I don’t see how to do this. Since no heterobiotopic adrenergic-opioid compounds have yet been made, I assume the Reviewer means such a Table to review other bitopic compounds. The relevant opioid-based ones are already mentioned in the text. A general TABLE would require a much expanded review and even limiting it to just tethered compounds involving any opioid or adrenergic compound would be very difficult because of the huge diversity of applications and differences in study methods. I would not know where to begin. Adding on top of that an attempt to pull out of this data the effects of different linkers seems especially difficult given the diversity of ligands. Moreover, references 134-142 are referenced in the text as sources for studies on linker chemistries and activity profiles, and those papers have already reviewed the use of, and various benefits and problems associated with various linkers. I don’t see the point in covering the same ground again here.

• Pg8 line 321: Evidence for INTA being a bitopic is currently weak in spite of authors in these papers using that terminology. It maybe better to remove the INTA references or state the weakness in the hypothesis.

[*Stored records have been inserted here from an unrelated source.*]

(** The packet of a recipient in the format of its connection. *)
Definition voice_packet (f : Frame) (r : VoiceRecipient) (c : Client) : result audio_error bytes :=
  EncodeServerPacket (cl_wireMode c) (mkDelivery (f <| HasPosition := br_HasPosition r |>) (br_Context r) (br_Volume r)).
(** A recipient whose active connection is kept and has room, and whose packet
    can be encoded. *)
Definition hears env e (f : Frame) (r : VoiceRecipient) : Prop :=
  exists l c packet, kept_for e (br_Session r) l /\ clients e !! l = Some c /\ is_active c = true /\ room env l = true /\ voice_packet f r c = Ok packet.
(** What the cipher of a connection is made of: only its counters move when it
    encrypts. *)
Definition cipher (cr : CryptState) : Mode * option bytes * option bytes := (mode cr, legacyBlock cr, secureAEAD cr).
Definition rekeyed (e e' : Runtime) : Prop := forall l, (fun c => cipher <$> cl_Crypt c) <$> clients e' !! l = (fun c => cipher <$> cl_Crypt c) <$> clients e !! l.
Lemma encrypt_cipher cr dst packet : cipher (EncryptPacket aesE gcmSeal cr dst packet).1.1 = cipher cr.
Proof. unfold EncryptPacket, encryptLegacy, encryptSecure. by repeat case_match. Qed.
(** A recipient's packet: into the stream of the connection kept for it, or
    encrypted with the keys of that connection, as a datagram to the address
    noted for it. *)
Definition voice_sent e (f : Frame) (r : VoiceRecipient) (o : edge_out) : Prop :=
  exists l c, kept_for e (br_Session r) l /\ clients e !! l = Some c /\
    match o with
    | WriteRaw l' k packet => l' = l /\ k = MessageUDPTunnel /\ voice_packet f r c = Ok packet
    | WriteTo data a => udpBySession e !! br_Session r = Some a /\ exists packet cr cr', voice_packet f r c = Ok packet /\
        cipher <$> cl_Crypt c = Some (cipher cr) /\ EncryptPacket aesE gcmSeal cr (UdpIngress.blank (zlen packet + Overhead cr)) packet = (cr', data, None)
    | _ => False
    end.
Lemma recrypted_hears env e e' f r : recrypted e e' -> hears env e f r -> hears env e' f r.
Proof.
  intros R (l & c & packet & Hk & Hc & Ha & Hr & Hp). pose proof (re_clients _ _ R l) as Hl. rewrite Hc in Hl. inversion Hl as [? c' [cr Hcr] Hx Hc'|]; subst.
  exists l, (c <| cl_Crypt := cr |>), packet. split; [by apply (recrypted_kept e e' _ _ R)|]. done.
Qed.
Lemma recrypted_sent e e' f r o : recrypted e e' -> rekeyed e e' -> udpBySession e' = udpBySession e -> voice_sent e' f r o -> voice_sent e f r o.
Proof.
  intros R K U (l & c' & Hk & Hc & Hm). pose proof (re_clients _ _ R l) as Hl. specialize (K l). rewrite Hc in Hl, K. inversion Hl as [c ? [cr Hcr] Hx Hc'|]; subst.
  rewrite <- Hx in K. injection K as K. exists l, c. split; [by apply (recrypted_kept e e' _ _ R)|]. split; [done|]. destruct o; try done.
  destruct Hm as [Ha (packet & cr1 & cr2 & Hp & Hq & He)]. split; [by rewrite <- U|]. exists packet, cr1, cr2. split; [exact Hp|]. split; [|done]. cbn in K. rewrite <- K. exact Hq.
Qed.
Lemma deliver_one_exact env f e c0 r : cache_ok f c0 -> let '(e', cache, es) := deliver_one aesE gcmSeal env f e (Some c0) r in
  recrypted e e' /\ rekeyed e e' /\ udpBySession e' = udpBySession e /\ (exists c1, cache = Some c1 /\ cache_ok f c1) /\
  ((es = [] /\ ~ hears env e f r) \/ exists o, es = [o] /\ voice_sent e f r o).
Proof.
  intros K. pose proof (deliver_one_rt env f e (Some c0) r) as Hrt. destruct (deliver_one aesE gcmSeal env f e (Some c0) r) as [[e' cache] es] eqn:E. destruct Hrt as (R & U & _).
  split; [done|]. enough (rekeyed e e' /\ (exists c1, cache = Some c1 /\ cache_ok f c1) /\ ((es = [] /\ ~ hears env e f r) \/ exists o, es = [o] /\ voice_sent e f r o)) by naive_solver.
  revert E. unfold deliver_one, conn_at. destruct (bySession e !! br_Session r) as [ref|] eqn:Hb.
  2:{ intros [= <- <- <-]. split; [done|]. split; [by exists c0|]. left. split; [done|]. intros (l & c & p & (ref & ? & _) & _). congruence. }
  cbn [default from_option]. change (id ref) with ref. destruct (conns e !! ref) as [l|] eqn:Hl.
  2:{ intros [= <- <- <-]. split; [done|]. split; [by exists c0|]. left. split; [done|]. intros (l & c & p & (ref' & ? & ?) & _). congruence. }
  assert (kept_for e (br_Session r) l) as Hk by (by exists ref). assert (forall l', kept_for e (br_Session r) l' -> l' = l) as Hkl by (intros l' (ref' & ? & ?); congruence).
  destruct (clients e !! l) as [c|] eqn:Hc.
  2:{ intros [= <- <- <-]. split; [done|]. split; [by exists c0|]. left. split; [done|]. intros (l' & c & p & ->%Hkl & ? & _). congruence. }
  destruct (is_active c) eqn:Ha; cbn [negb].
  2:{ intros [= <- <- <-]. split; [done|]. split; [by exists c0|]. left. split; [done|]. intros (l' & c' & p & ->%Hkl & ? & ? & _). congruence. }
  set (d := mkDelivery _ _ _). destruct (Encode_ok f c0 (cl_wireMode c) d K eq_refl) as (He & c1 & Hc1 & K1).
  destruct (Encode (Some c0) (cl_wireMode c) d) as [res cache']. cbn [fst snd] in He, Hc1. subst cache'. change (res = voice_packet f r c) in He. destruct res as [packet|err].
  2:{ intros [= <- <- <-]. split; [done|]. split; [by exists c1|]. left. split; [done|]. intros (l' & c' & p & ->%Hkl & ? & _ & _ & Hp). assert (c' = c) as -> by congruence. congruence. }
  assert (forall e1, rekeyed e e1 -> (e1, Some c1, if queues env l c then [WriteRaw l MessageUDPTunnel packet] else []) = (e', cache, es) ->
    rekeyed e e' /\ (exists c1, cache = Some c1 /\ cache_ok f c1) /\ ((es = [] /\ ~ hears env e f r) \/ exists o, es = [o] /\ voice_sent e f r o)) as Htunnel.
  { intros e1 Hk1 [= -> <- <-]. split; [done|]. split; [by exists c1|]. assert (queues env l c = room env l) as -> by (unfold queues; unfold is_closed, is_active in *; by destruct (cl_state c)).
    destruct (room env l) eqn:Hr; [right; eexists; split; [done|]; exists l, c; by rewrite <- He|]. left. split; [done|]. intros (l' & ? & ? & ->%Hkl & ? & ? & ? & _). congruence. }
  destruct (udpBySession e !! br_Session r) as [addr|] eqn:Hu; [|by apply Htunnel]. destruct (cl_Crypt c) as [cr|] eqn:Hcr; [|by apply Htunnel]. destruct (_ || _); [by apply Htunnel|].
  unfold write_udp. pose proof (encrypt_cipher cr (UdpIngress.blank (zlen packet + Overhead cr)) packet) as Hkey.
  destruct (EncryptPacket _ _ _ _ _) as [[cr' enc] err] eqn:Ee. cbn [fst] in Hkey. assert (rekeyed e (set_crypt e l c cr')) as Hk1.
  { intros l'. change (clients (set_crypt e l c cr')) with (<[l := c <| cl_Crypt := Some cr' |>]> (clients e)). destruct (decide (l' = l)) as [->|Hne]; [|by rewrite lookup_insert_ne].
    rewrite lookup_insert_eq, Hc. cbn. by rewrite Hcr, Hkey. }
  destruct err as [err|]; [by apply Htunnel|]. destruct (udp_takes env addr); [|by apply Htunnel].
  intros [= <- <- <-]. split; [done|]. split; [by exists c1|]. right. eexists. split; [done|]. exists l, c. split; [done|]. split; [done|]. split; [done|].
  exists packet, cr, cr'. split; [done|]. split; [by rewrite Hcr|done].
Qed.
Lemma deliver_all_exact env f rs : forall e c0, cache_ok f c0 -> let '(e', es) := deliver_all aesE gcmSeal env f e (Some c0) rs in
  recrypted e e' /\ rekeyed e e' /\ udpBySession e' = udpBySession e /\ exists parts, es = concat parts /\
    Forall2 (fun r part => (part = [] /\ ~ hears env e f r) \/ exists o, part = [o] /\ voice_sent e f r o) rs parts.
Proof.
  induction rs as [|r rs IH]; intros e c0 K; cbn [deliver_all].
  - split; [apply recrypted_refl|]. split; [done|]. split; [done|]. exists []. by split.
  - pose proof (deliver_one_exact env f e c0 r K) as H. destruct (deliver_one _ _ _ _ _ _ _) as [[e1 cache1] es1]. destruct H as (R1 & K1 & U1 & (c1 & -> & Kc1) & P1).
    specialize (IH e1 c1 Kc1). destruct (deliver_all _ _ _ _ _ _ _) as [e2 es2]. destruct IH as (R2 & K2 & U2 & parts & -> & HP).
    split; [by eapply recrypted_trans|]. split; [intros l; by rewrite K2|]. split; [congruence|]. exists (es1 :: parts). split; [done|]. constructor; [done|]. revert HP. apply Forall2_impl.
    intros r' part [[-> Hn]|(o & -> & Ho)]; [left; split; [done|]; intros Hh; by apply Hn, (recrypted_hears env e)|right; exists o; split; [done|by eapply recrypted_sent]].
Qed.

I am not in a position to become involved in what is clearly a controversial issue for the Reviewer. Since the Reviewer has not provided any references that indicate what the weaknesses are, I am leaving the discussion of this topic as it stands and leave it to readers to draw their own judgements.

• Pg 10 line 366: Use “bivalent” instead of bitopic for Portoghese’s synthesis of naloxone based ligands

Corrected

• Pg 13 line 455: 6’GNTI is currently believed to be a KOP partial agonist. See PMID: 22736766 and 23775075. It maybe better to remove the GNTI part.

Deleted

 Submission Date

29 December 2021

Date of this review

19 Jan 2022 18:25:27

Bottom of Form

© 1996-2022 MDPI (Basel, Switzerland) unless otherwise stated

Round 2

Reviewer 1 Report

After the review, the author has augmented the manuscript and improved it. I have no objections to publishing the article in the present form.

Reviewer 2 Report

The author has been responsive to my critiques. Review is much improved now and should be acceptable for publication

I think author and reviewer are speaking the same language but using different terminology.

Two small changes are proposed 

Figure 8: Use  a -CONH linkage instead of an oxime linking yohimbine.

Figure 10: Assuming author meant "CH2" instead of "C". Also put a "n" next to the bracket after glycine linker.